Beeswax business gets federal boost
11/07/2001 - Scott Rapp - http://www.syracuse.com
Jon Ryan reached into a 4-foot-high colony of honeybees and pulled out a wood-frame honeycomb from one of several boxes stacked on top of each other.
Hundreds of buzzing worker bees clung to the comb like bats hanging from a ceiling. The bees were making and storing honey.
Ryan brushed his index finger across the backs of the purring insects, petting them as one would a cat.
"They really are pretty docile most of the time. Here, scrape your finger across the comb. That's where the honey is. ... Now you're supposed to lick your fingers," he smiled from beneath a helmet wrapped in meshing that covered his face and neck
The dark, sticky honey tasted as sweet as maple syrup.
The Cayuga County beekeeper knows the honey-making business like Microsoft billionaire Bill Gates knows how to make money.
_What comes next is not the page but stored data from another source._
Lemma civil_step b d e :
  0 <= e < year_len b d -> d <= 99 ->
  to_civil (date_parts (if e + 1 <? year_len b d then (b, d, e + 1)
                        else if d <? 99 then (b, d + 1, 0) else (b + 1, 0, 0)))
  = next_day (to_civil (date_parts (b, d, e))).
Proof.
  intros He Hd. assert (365 <= year_len b d <= 366) as Hlen by (unfold year_len; case_match; lia).
  destruct (month_cases e ltac:(lia)) as [Hr Hb].
  pose proof (month_step e (month_of e) eq_refl ltac:(lia)) as Hs.
  rewrite (date_parts_civil b d e). cbv zeta. remember (month_of e) as m eqn:Em. symmetry in Em.
  destruct (Z.eq_dec m 11) as [->|Hm].
  - change (11 / 10) with 1. change ((153 * 11 + 2) / 5) with 337 in *.
    change ((153 * (11 + 1) + 2) / 5) with 367 in *.
    assert (days_in_month (100 * b + d - 4800 + 1) 2 = year_len b d - 337) as Hfeb.
    { unfold days_in_month, year_len. simpl. replace (leap (100 * b + d - 4800 + 1)) with (leap (100 * b + d + 1));
        [by destruct (leap _) |]. apply eq_bool_prop_intro. rewrite !Is_true_true, !leap_spec. zdiv. }
    change (11 + 3 - 12 * 1) with 2. unfold next_day. rewrite Hfeb.
    destruct (Z.ltb_spec (e + 1) (year_len b d)).
    + rewrite (proj2 (Z.ltb_lt (e + 1 - 337) _)) by lia. rewrite date_parts_civil, Hs. cbv zeta.
      rewrite (proj2 (Z.ltb_lt (e + 1) 367)) by lia. pairs; zdiv.
    + rewrite (proj2 (Z.ltb_ge (e + 1 - 337) _)) by lia. simpl.
      destruct (Z.ltb_spec d 99); rewrite date_parts_civil; cbv zeta;
        change (month_of 0) with 0; pairs; zdiv.
  - assert (e + 1 < year_len b d) as Hlt by zdiv.
    rewrite (proj2 (Z.ltb_lt _ _)) by done. rewrite date_parts_civil, Hs. cbv zeta.
    pose proof (month_length (100 * b + d - 4800 + m / 10) m ltac:(lia)) as Hml.
    destruct (Z.ltb_spec (e + 1) ((153 * (m + 1) + 2) / 5)).
    + unfold next_day. rewrite (proj2 (Z.ltb_lt _ _)) by lia. pairs; lia.
    + rewrite next_month by lia. pairs. lia.
Qed.

Lemma quot_opp_mul x k : 0 <= x -> 0 <= k -> Z.quot (- x * k) 4 = - (k * x / 4).
Proof. intros Hx Hk. rewrite Z.mul_opp_l, Z.quot_opp_l by lia. rewrite Z.quot_div_nonneg by nia. by rewrite Z.mul_comm. Qed.

(** [date_of_days] computes the date of the day number, without overflow. *)
Lemma date_of_days_parts days : 0 <= days < 500000000 ->
  date_of_days days = Ok (date_parts (split (days + kDaysFromUnixTime))).
Proof.
  intros Hd. set (a := days + kDaysFromUnixTime).
  assert (2472632 <= a < 502472632) as Ha by (unfold a, kDaysFromUnixTime; lia).
  pose proof (split_range a ltac:(lia)) as Hr. unfold split in *. destruct Hr as (Hyr & He & Hcb).
  destruct (cen_day_range a ltac:(lia)) as [Hc _].
  assert (cen_day a < 36525) as Hc' by (case_match; lia).
  assert (146097 * cen a <= 4 * a + 3) as Hcb' by (unfold cen; zdiv).
  unfold date_of_days. fold a. rewrite sint_ok by lia. simpl.
  rewrite sint_ok by lia. simpl.
  assert (Z.quot (a * 4 + 3) kMagicUnkonwnFirst = cen a) as ->
    by (unfold cen, kMagicUnkonwnFirst; rewrite Z.quot_div_nonneg; [f_equal |..]; lia).
  rewrite sint_ok by (unfold kMagicUnkonwnFirst; lia). simpl.
  assert (Z.quot (- cen a * kMagicUnkonwnFirst) 4 + a = cen_day a) as ->
    by (unfold cen_day, kMagicUnkonwnFirst; rewrite quot_opp_mul by lia; lia).
  rewrite sint_ok by lia. simpl.
  assert (Z.quot (cen_day a * 4 + 3) kMagicUnkonwnSec = yr (cen_day a)) as ->
    by (unfold yr, kMagicUnkonwnSec; rewrite Z.quot_div_nonneg; [f_equal |..]; lia).
  assert (Z.quot (- yr (cen_day a) * kMagicUnkonwnSec) 4 + cen_day a = yr_day (cen_day a)) as ->
    by (unfold yr_day, kMagicUnkonwnSec; rewrite quot_opp_mul by lia; lia).
  set (e := yr_day (cen_day a)) in *.
  assert (Z.quot (5 * e + 2) kDaysFromYear = month_of e) as ->
    by (unfold month_of, kDaysFromYear; rewrite Z.quot_div_nonneg; lia).
  assert (0 <= month_of e) as Hm by (unfold month_of; zdiv).
  unfold date_parts, kDaysFromYear. cbv zeta. f_equal. pairs; zdiv.
Qed.

Lemma civil_days n : Z.of_nat n < 500000000 ->
  to_civil (date_parts (split (Z.of_nat n + kDaysFromUnixTime))) = civil n.
Proof.
  induction n as [|n IH]; intros Hn; [reflexivity |].
  unfold civil. rewrite Nat.iter_succ. fold (civil n). rewrite <- IH by lia.
  replace (Z.of_nat (S n) + kDaysFromUnixTime) with (Z.of_nat n + kDaysFromUnixTime + 1) by lia.
  rewrite split_step by (unfold kDaysFromUnixTime; lia).
  pose proof (split_range (Z.of_nat n + kDaysFromUnixTime) ltac:(unfold kDaysFromUnixTime; lia)) as Hr.
  destruct (split _) as [[b d] e]. apply civil_step; lia.
Qed.

(** *** The fields *)

(** The largest time the conversion to [int] minutes allows: the year 6053. *)
Definition max_seconds : Z := 60 * 2 ^ 31.

Lemma FastSecondToDate_fields s tz :
  0 <= s < max_seconds -> 0 <= tz < 24 ->
  let days := (s / 3600 + tz) / 24 in
  exists y mo d, civil (Z.to_nat days) = (y, mo, d) /\
    FastSecondToDate s tz =
      Ok (mkTm (s mod 60) (s / 60 mod 60) ((s / 3600 + tz) mod 24) d (mo - 1) (y - 1900)).
Proof.
  intros Hs Htz days. unfold max_seconds in Hs.
  assert (0 <= days < 500000000) as Hd by (unfold days; zdiv).
  unfold FastSecondToDate, kMinutesInHour, kHoursInDay.
  rewrite Z.quot_div_nonneg by lia. rewrite i32_small by zdiv.
  rewrite !Z.rem_mod_nonneg by (lia || zdiv). rewrite (Z.quot_div_nonneg (s / 60)) by (lia || zdiv).
  rewrite Z.div_div by lia. change (60 * 60) with 3600.
  rewrite sint_ok by zdiv. simpl. rewrite Z.rem_mod_nonneg, Z.quot_div_nonneg by (lia || zdiv).
  fold days. rewrite date_of_days_parts by done.
  pose proof (civil_days (Z.to_nat days) ltac:(lia)) as Hc. rewrite Z2Nat.id in Hc by lia.
  destruct (date_parts _) as [[y mo] d]. simpl. exists (y + 1900), (mo + 1), d.
  split; [by rewrite <- Hc |]. f_equal. f_equal; lia.
Qed.

Lemma civil_bounds n : Z.of_nat n < 1600000 ->
  let '(y, mo, d) := civil n in 1900 <= y < 7000 /\ 1 <= mo <= 12 /\ 1 <= d <= 31.
Proof.
  intros Hn. rewrite <- civil_days by lia. unfold kDaysFromUnixTime.
  set (a := Z.of_nat n + 2472632). pose proof (split_range a ltac:(lia)) as Hr.
  assert (67 <= cen a < 115) as Hb by (unfold cen; zdiv). unfold split in *.
  destruct Hr as (Hd & He & _). rewrite date_parts_civil. cbv zeta.
  set (e := yr_day _) in *. assert (0 <= e < 366) as He' by (unfold year_len in He; case_match; lia).
  destruct (month_cases e He') as [Hm Hr]. set (m := month_of e) in *. clearbody m.
  split_and!; zdiv.
Qed.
Ryan, 52, started producing honey for commercial markets shortly after he took a beekeeping course at Cornell University in the mid-1970s.
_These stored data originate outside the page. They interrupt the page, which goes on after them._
(* ===== verification/TimerManProps.v ===== *)
(** * What the periodic timers promise

    [TimerMan] refines a table of timers with their deadlines ([simulates]):
    time passes until the earliest deadline, the timer that is due runs its
    callback, whose calls set and remove timers at once, and is given its next
    deadline.  What a timer does over its life is proved on the table. *)
From S2P Require Import Prelude TimerWheel TimerPlace TimerAdvance TimerProps TimerMan.
Open Scope Z_scope.

(** ** The table of timers *)
Section Table.
Context {Cb Env : Type} (user : Cb -> Env -> gmap eid (TMEvent Cb) -> Env * list (cmd Cb)).
Notation TMEvent := (TMEvent Cb).
Notation cmd := (cmd Cb).

Notation table := (gmap eid (TMEvent * option Tick)).

Definition t_cmd (n : Tick) (A : table) (c : cmd) : table :=
  match c with
  | SetTimer e g ms cnt cb => <[e := (mkTMEvent ms g cnt false cb, Some (n + ms))]> A
  | StopTimer None => A
  | StopTimer (Some e) => delete e A
  end.
Definition t_cmds (n : Tick) (cs : list cmd) (A : table) : table := foldl (t_cmd n) A cs.

Definition t_fire (n : Tick) (e : eid) (t : TMEvent) (S : table * Env) : table * Env :=
  let '(env', cs) := user (cb_ t) S.2 (fst <$> S.1) in
  let t' := count_up t 1 in
  (<[e := (t', if rearmed t' then Some (n + ms_ t) else None)]> (t_cmds n cs S.1), env').

(** No deadline is before [n]. *)
Definition ahead (n : Tick) (A : table) : Prop := forall e t T, A !! e = Some (t, Some T) -> n <= T.

(** What happens between [n0] and [n], with the executions in order. *)
Inductive simulates (n0 : Tick) (S0 : table * Env) : Tick -> table * Env -> list fired -> Prop :=
  | sim_start : simulates n0 S0 n0 S0 []
  | sim_wait n n' S l : simulates n0 S0 n S l -> n <= n' -> ahead n' S.1 -> simulates n0 S0 n' S l
  | sim_fire n e t S l : simulates n0 S0 n S l -> S.1 !! e = Some (t, Some n) ->
      simulates n0 S0 n (t_fire n e t S) (l ++ [mkFired e n n]).

(** ** What the callbacks may do

    A timer gets a fresh address below [N], a positive period and a counter that
    does not overflow; a handle that is stopped is live and not that of the timer
    whose callback runs. *)
Context (N : Z).

Definition good_timer (t : TMEvent) : Prop :=
  0 < ms_ t < 2 ^ 31 /\ canceled_ t = false /\ - 2 ^ 31 <= cnts_ t < 2 ^ 31 - 1 /\ max_cnts_ t < 2 ^ 31.

Definition ok_cmd (evt : eid) (c : cmd) (ts : gmap eid TMEvent) : Prop :=
  match c with
  | SetTimer e g ms cnt cb => ts !! e = None /\ Z.pos e < N /\ good_timer (mkTMEvent ms g cnt false cb)
  | StopTimer None => True
  | StopTimer (Some e) => e <> evt /\ is_Some (ts !! e)
  end.

Fixpoint ok_cmds (evt : eid) (cs : list cmd) (ts : gmap eid TMEvent) : Prop :=
  match cs with
  | [] => True
  | c :: cs' => ok_cmd evt c ts /\ forall ts', cmd_timers c ts = Ok ts' -> ok_cmds evt cs' ts'
  end.

(** [I] is what the callbacks know of their state and of the live timers. *)
Definition well_behaved (I : Env -> gmap eid TMEvent -> Prop) : Prop :=
  forall env ts evt t, I env ts -> ts !! evt = Some t ->
    let '(env', cs) := user (cb_ t) env ts in
    ok_cmds evt cs ts /\
    forall ts', cmds_timers cs ts = Ok ts' -> I env' (<[evt := count_up t 1]> ts').

Lemma ok_cmd_runs evt c ts : ok_cmd evt c ts -> exists ts', cmd_timers c ts = Ok ts'.
Proof. destruct c as [e g ms cnt cb|[e|]]; simpl; [eauto | intros [_ [t ->]]; eauto | eauto]. Qed.

Lemma ok_cmds_run evt cs : forall ts, ok_cmds evt cs ts -> exists ts', cmds_timers cs ts = Ok ts'.
Proof.
  induction cs as [|c cs IH]; intros ts Hok; simpl; [eauto |]. destruct Hok as [Hc Hcs].
  destruct (ok_cmd_runs _ _ _ Hc) as [ts' E]. rewrite E. by apply IH, Hcs.
Qed.

(** The timer whose callback runs stays as it is. *)
Lemma ok_cmd_self evt c ts ts' t :
  ok_cmd evt c ts -> ts !! evt = Some t -> cmd_timers c ts = Ok ts' -> ts' !! evt = Some t.
Proof.
  destruct c as [e g ms cnt cb|[e|]]; simpl; intros Hc Ht.
  - intros [= <-]. destruct Hc as (Hn & _). rewrite lookup_insert_ne; congruence.
  - destruct Hc as [Hne [t' ->]]. intros [= <-]. by rewrite lookup_delete_ne.
  - by intros [= <-].
Qed.

Lemma ok_cmds_self evt t cs : forall ts ts',
  ok_cmds evt cs ts -> ts !! evt = Some t -> cmds_timers cs ts = Ok ts' -> ts' !! evt = Some t.
Proof.
  induction cs as [|c cs IH]; intros ts ts' Hok Ht; simpl; [by intros [= <-] |].
  destruct Hok as [Hc Hcs]. destruct (cmd_timers c ts) as [ts1|] eqn:E; [| done]. simpl.
  apply IH; [by apply Hcs | by eapply ok_cmd_self].
Qed.

(** The table without its deadlines is the map of live timers. *)
Lemma t_cmd_live n c A ts' : cmd_timers c (fst <$> A) = Ok ts' -> fst <$> t_cmd n A c = ts'.
Proof.
  destruct c as [e g ms cnt cb|[e|]]; simpl.
  - intros [= <-]. by rewrite fmap_insert.
  - rewrite lookup_fmap. destruct (A !! e); [| done]. intros [= <-]. by rewrite fmap_delete.
  - by intros [= <-].
Qed.

Lemma t_cmds_live n cs : forall A ts', cmds_timers cs (fst <$> A) = Ok ts' -> fst <$> t_cmds n cs A = ts'.
Proof.
  induction cs as [|c cs IH]; intros A ts'; simpl; [by intros [= <-] |].
  destruct (cmd_timers c (fst <$> A)) as [ts1|] eqn:E; [| done]. simpl. intros Hcs.
  apply IH. by rewrite (t_cmd_live n c A ts1).
Qed.

(** *** Well-formed tables *)
Definition armed (A : table) : Prop :=
  forall e t T, A !! e = Some (t, Some T) -> good_timer t /\ Z.pos e < N.

Lemma armed_insert e t o A :
  (forall T, o = Some T -> good_timer t /\ Z.pos e < N) -> armed A -> armed (<[e := (t, o)]> A).
Proof.
  intros Ho HA x t' T. destruct (decide (x = e)) as [->|Hne].
  - rewrite lookup_insert_eq. intros [= <- E]. by apply (Ho T).
  - rewrite lookup_insert_ne by done. apply HA.
Qed.

Lemma t_cmds_armed n evt cs : forall A,
  ok_cmds evt cs (fst <$> A) -> armed A -> armed (t_cmds n cs A).
Proof.
  induction cs as [|c cs IH]; intros A; simpl; [done |]. intros [Hc Hcs] HA.
  destruct (ok_cmd_runs _ _ _ Hc) as [ts' E]. apply IH.
  - rewrite (t_cmd_live n c A ts' E). by apply Hcs.
  - destruct c as [e g ms cnt cb|[e|]]; simpl in *; [| | done].
    + apply armed_insert; [| done]. intros T _. naive_solver.
    + intros x t T Hx. apply lookup_delete_Some in Hx as [_ Hx]. by apply HA in Hx.
Qed.

Context (I : Env -> gmap eid TMEvent -> Prop).
Definition table_ok (S : table * Env) : Prop := I S.2 (fst <$> S.1) /\ armed S.1.

Hypothesis user_ok : well_behaved I.

(** What is known when a timer is about to run. *)
Lemma user_runs e t T S :
  table_ok S -> S.1 !! e = Some (t, Some T) ->
  exists env' cs ts', user (cb_ t) S.2 (fst <$> S.1) = (env', cs) /\ (fst <$> S.1) !! e = Some t /\
    ok_cmds e cs (fst <$> S.1) /\ cmds_timers cs (fst <$> S.1) = Ok ts' /\ ts' !! e = Some t /\
    I env' (<[e := count_up t 1]> ts') /\ good_timer t /\ Z.pos e < N.
Proof.
  intros [HI HA] Ht. destruct (HA e t T Ht) as [Hg HN].
  assert ((fst <$> S.1) !! e = Some t) as Hl by (by rewrite lookup_fmap, Ht).
  pose proof (user_ok _ _ _ _ HI Hl) as Hu. destruct (user (cb_ t) S.2 (fst <$> S.1)) as [env' cs].
  destruct Hu as [Hok Hpost]. destruct (ok_cmds_run _ _ _ Hok) as [ts' Ets].
  exists env', cs, ts'. split_and!; auto. by eapply ok_cmds_self.
Qed.

Lemma good_timer_again t :
  good_timer t -> rearmed (count_up t 1) = true -> good_timer (count_up t 1).
Proof. unfold good_timer, rearmed. simpl. intros (? & -> & ? & ?) [_ ?%Z.ltb_lt]%andb_true_iff. lia. Qed.

Lemma t_fire_ok n e t T S : table_ok S -> S.1 !! e = Some (t, Some T) -> table_ok (t_fire n e t S).
Proof.
  intros HS Ht. destruct (user_runs e t T S HS Ht) as (env' & cs & ts' & Eu & Hl & Hok & Ets & Hs & HI & Hg & HN).
  unfold t_fire. rewrite Eu. split; simpl.
  - by rewrite fmap_insert, (t_cmds_live n cs S.1 ts').
  - apply armed_insert; [| eapply t_cmds_armed; [done | apply HS]].
    intros T' HT. case_match eqn:E; [| done]. auto using good_timer_again.
Qed.

Lemma simulates_ok n0 S0 n S l : table_ok S0 -> simulates n0 S0 n S l -> table_ok S.
Proof. induction 2; [done | done |]. by eapply t_fire_ok. Qed.

Lemma simulates_times n0 S0 n S l :
  simulates n0 S0 n S l -> n0 <= n /\ on_time n0 n l.
Proof.
  induction 1 as [|n n' S l _ [IH1 IH2] Hn|n e t S l _ [IH1 IH2] _].
  - split; [lia |]. by repeat constructor.
  - split; [lia |]. by eapply on_time_mono.
  - split; [done |]. by apply on_time_snoc.
Qed.

(** The timer that runs next is one with the earliest deadline: none is ever
    passed over. *)
Lemma t_cmds_ahead n evt cs : forall A,
  ok_cmds evt cs (fst <$> A) -> ahead n A -> ahead n (t_cmds n cs A).
Proof.
  induction cs as [|c cs IH]; intros A; simpl; [done |]. intros [Hc Hcs] HA.
  destruct (ok_cmd_runs _ _ _ Hc) as [ts' E]. apply IH.
  - rewrite (t_cmd_live n c A ts' E). by apply Hcs.
  - destruct c as [e g ms cnt cb|[e|]]; simpl in *; [| | done]; intros x t T Hx.
    + destruct (decide (x = e)) as [->|Hne].
      * rewrite lookup_insert_eq in Hx. injection Hx as <- <-. destruct Hc as (_ & _ & Hm & _). simpl in Hm. lia.
      * rewrite lookup_insert_ne in Hx by done. by eapply HA.
    + apply lookup_delete_Some in Hx as [_ Hx]. by eapply HA.
Qed.

Lemma simulates_ahead n0 S0 n S l :
  table_ok S0 -> ahead n0 S0.1 -> simulates n0 S0 n S l -> ahead n S.1.
Proof.
  intros HS HA. induction 1 as [| |n e t S l Hsim IH He]; [done | done |].
  pose proof (simulates_ok _ _ _ _ _ HS Hsim) as Hok.
  destruct (user_runs e t n S Hok He) as (env' & cs & ts' & Eu & _ & Hcs & _ & _ & _ & Hg & _).
  unfold t_fire. rewrite Eu. simpl. intros x t' T Hx. destruct (decide (x = e)) as [->|Hne].
  - rewrite lookup_insert_eq in Hx. injection Hx as <- E. case_match; [| done].
    injection E as <-. destruct Hg as (Hm & _). lia.
  - rewrite lookup_insert_ne in Hx by done. by eapply t_cmds_ahead.
Qed.

(** *** The life of one timer *)

(** No callback stops [e]. *)
Definition spared (e : eid) : Prop := forall cb env ts, StopTimer (Some e) ∉ (user cb env ts).2.

Lemma t_cmds_other n evt x cs : forall A,
  ok_cmds evt cs (fst <$> A) -> x = evt \/ StopTimer (Some x) ∉ cs -> is_Some (A !! x) ->
  t_cmds n cs A !! x = A !! x.
Proof.
  induction cs as [|c cs IH]; intros A; simpl; [done |]. intros [Hc Hcs] Hsp Hx.
  destruct (ok_cmd_runs _ _ _ Hc) as [ts' E]. rewrite not_elem_of_cons in Hsp.
  assert (t_cmd n A c !! x = A !! x) as Ex.
  { destruct c as [e g ms cnt cb|[e|]]; simpl in *; [| | done].
    - rewrite lookup_insert_ne; [done |]. intros ->. destruct Hc as (Hn & _).
      rewrite lookup_fmap in Hn. by destruct Hx as [? Hx]; rewrite Hx in Hn.
    - rewrite lookup_delete_ne; [done |]. intros ->. destruct Hsp as [->|[Hsp _]]; [by destruct Hc | done]. }
  change (t_cmds n cs (t_cmd n A c) !! x = A !! x). rewrite IH; [done | | naive_solver | by rewrite Ex].
  rewrite (t_cmd_live n c A ts' E). by apply Hcs.
Qed.

Definition times (e : eid) (l : list fired) : list Tick :=
  map fired_now (filter (fun f => fired_event f = e) l).

Lemma times_snoc e f l :
  times e (l ++ [f]) = times e l ++ (if decide (fired_event f = e) then [fired_now f] else []).
Proof.
  unfold times. rewrite filter_app, map_app. f_equal.
  rewrite filter_cons. by case_decide.
Qed.

(** [k] multiples of the period, from the first deadline on. *)
Definition periodic (T ms : Z) (k : nat) : list Tick :=
  map (fun i => T + ms * Z.of_nat i) (seq 0 k).

Lemma periodic_S T ms k : periodic T ms (S k) = periodic T ms k ++ [T + ms * Z.of_nat k].
Proof. unfold periodic. by rewrite seq_S, map_app. Qed.

(** A timer with deadline [T], as it was then, has fired [k] times. *)
Definition fired_times (T : Tick) (t : TMEvent) (e : eid) (l : list fired) (A : table) (k : nat) : Prop :=
  times e l = periodic T (ms_ t) k /\
  ((1 < k)%nat -> cnts_ t + Z.of_nat k - 1 < max_cnts_ t) /\
  A !! e = Some (count_up t (Z.of_nat k),
    if decide (k = 0%nat \/ cnts_ t + Z.of_nat k < max_cnts_ t)
    then Some (T + ms_ t * Z.of_nat k) else None).

Lemma count_up_add (t : TMEvent) a b : count_up (count_up t a) b = count_up t (a + b).
Proof. unfold count_up. simpl. f_equal. lia. Qed.

Lemma count_up_0 (t : TMEvent) : count_up t 0 = t.
Proof. destruct t. unfold count_up. simpl. f_equal. lia. Qed.

Lemma simulates_fired n0 S0 n S l e t T :
  table_ok S0 -> spared e -> S0.1 !! e = Some (t, Some T) -> simulates n0 S0 n S l ->
  exists k, fired_times T t e l S.1 k.
Proof.
  intros HS Hsp He. induction 1 as [|n n' S l Hsim IH|n x tx S l Hsim (k & Htimes & Hlim & Hcur) Hx].
  { exists 0%nat. split_and!; [done | lia |]. rewrite He, decide_True, count_up_0 by auto. do 3 f_equal. lia. }
  { done. }
  pose proof (simulates_ok _ _ _ _ _ HS Hsim) as Hok.
  destruct (user_runs x tx n S Hok Hx) as (env' & cs & ts' & Eu & _ & Hcs & _).
  pose proof (Hsp (cb_ tx) S.2 (fst <$> S.1)) as Hsp'. rewrite Eu in Hsp'. simpl in Hsp'.
  unfold t_fire. rewrite Eu. simpl.
  destruct (decide (x = e)) as [->|Hne].
  - rewrite Hcur in Hx. case_decide as Hk; [| done]. injection Hx as <- <-.
    destruct (proj2 HS e t T He) as [(Hm & Hc & _) _].
    exists (Datatypes.S k). split_and!.
    + rewrite times_snoc, Htimes, periodic_S. simpl. by rewrite decide_True.
    + intros ?. destruct Hk; lia.
    + rewrite lookup_insert_eq, count_up_add. unfold rearmed. simpl. rewrite Hc. simpl.
      replace (Z.of_nat k + 1) with (Z.of_nat (Datatypes.S k)) by lia. do 2 f_equal.
      destruct (Z.ltb_spec (cnts_ t + Z.of_nat (Datatypes.S k)) (max_cnts_ t)).
      * rewrite decide_True by lia. f_equal. lia.
      * rewrite decide_False by lia. done.
  - exists k. split_and!; [by rewrite times_snoc, decide_False, app_nil_r | done |].
    rewrite lookup_insert_ne by done. by rewrite (t_cmds_other n x e); auto; rewrite Hcur.
Qed.

(** How often a timer has fired at time [n]: as often as its period fits, at
    most the number of times its counter allows, which is never less than one. *)
Definition fire_count (t : TMEvent) (T n : Tick) : nat :=
  Z.to_nat (Z.min (Z.max 1 (max_cnts_ t - cnts_ t)) ((n - T) / ms_ t + 1)).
In late 1977, he paid $65,000 for the business, which included a three-story building for making honey and a 1974 Dodge truck that he still uses to haul equipment, honey and supplies. The building, called a "honey house," is at Burns and Long Hill roads in Venice.
"As a kid, I always thought it would be fun to have bees because I liked honey. I got a couple of hives after taking that course at Cornell, and before long the hobby got out of hand," said Ryan, who lives on Kenyon Road in Venice.
Last month, Ryan learned he had won a $1,250 grant from the U.S. Department of Agriculture to install equipment that will let him begin making dipped beeswax candles. He was one of only 28 grant-winners nationwide.
On a cool sunny day this week, Ryan was starting several new beehives by moving thousands of honeybees from a small cluster of colonies he tends off Booth Road in Venice, about 15 miles south of Auburn.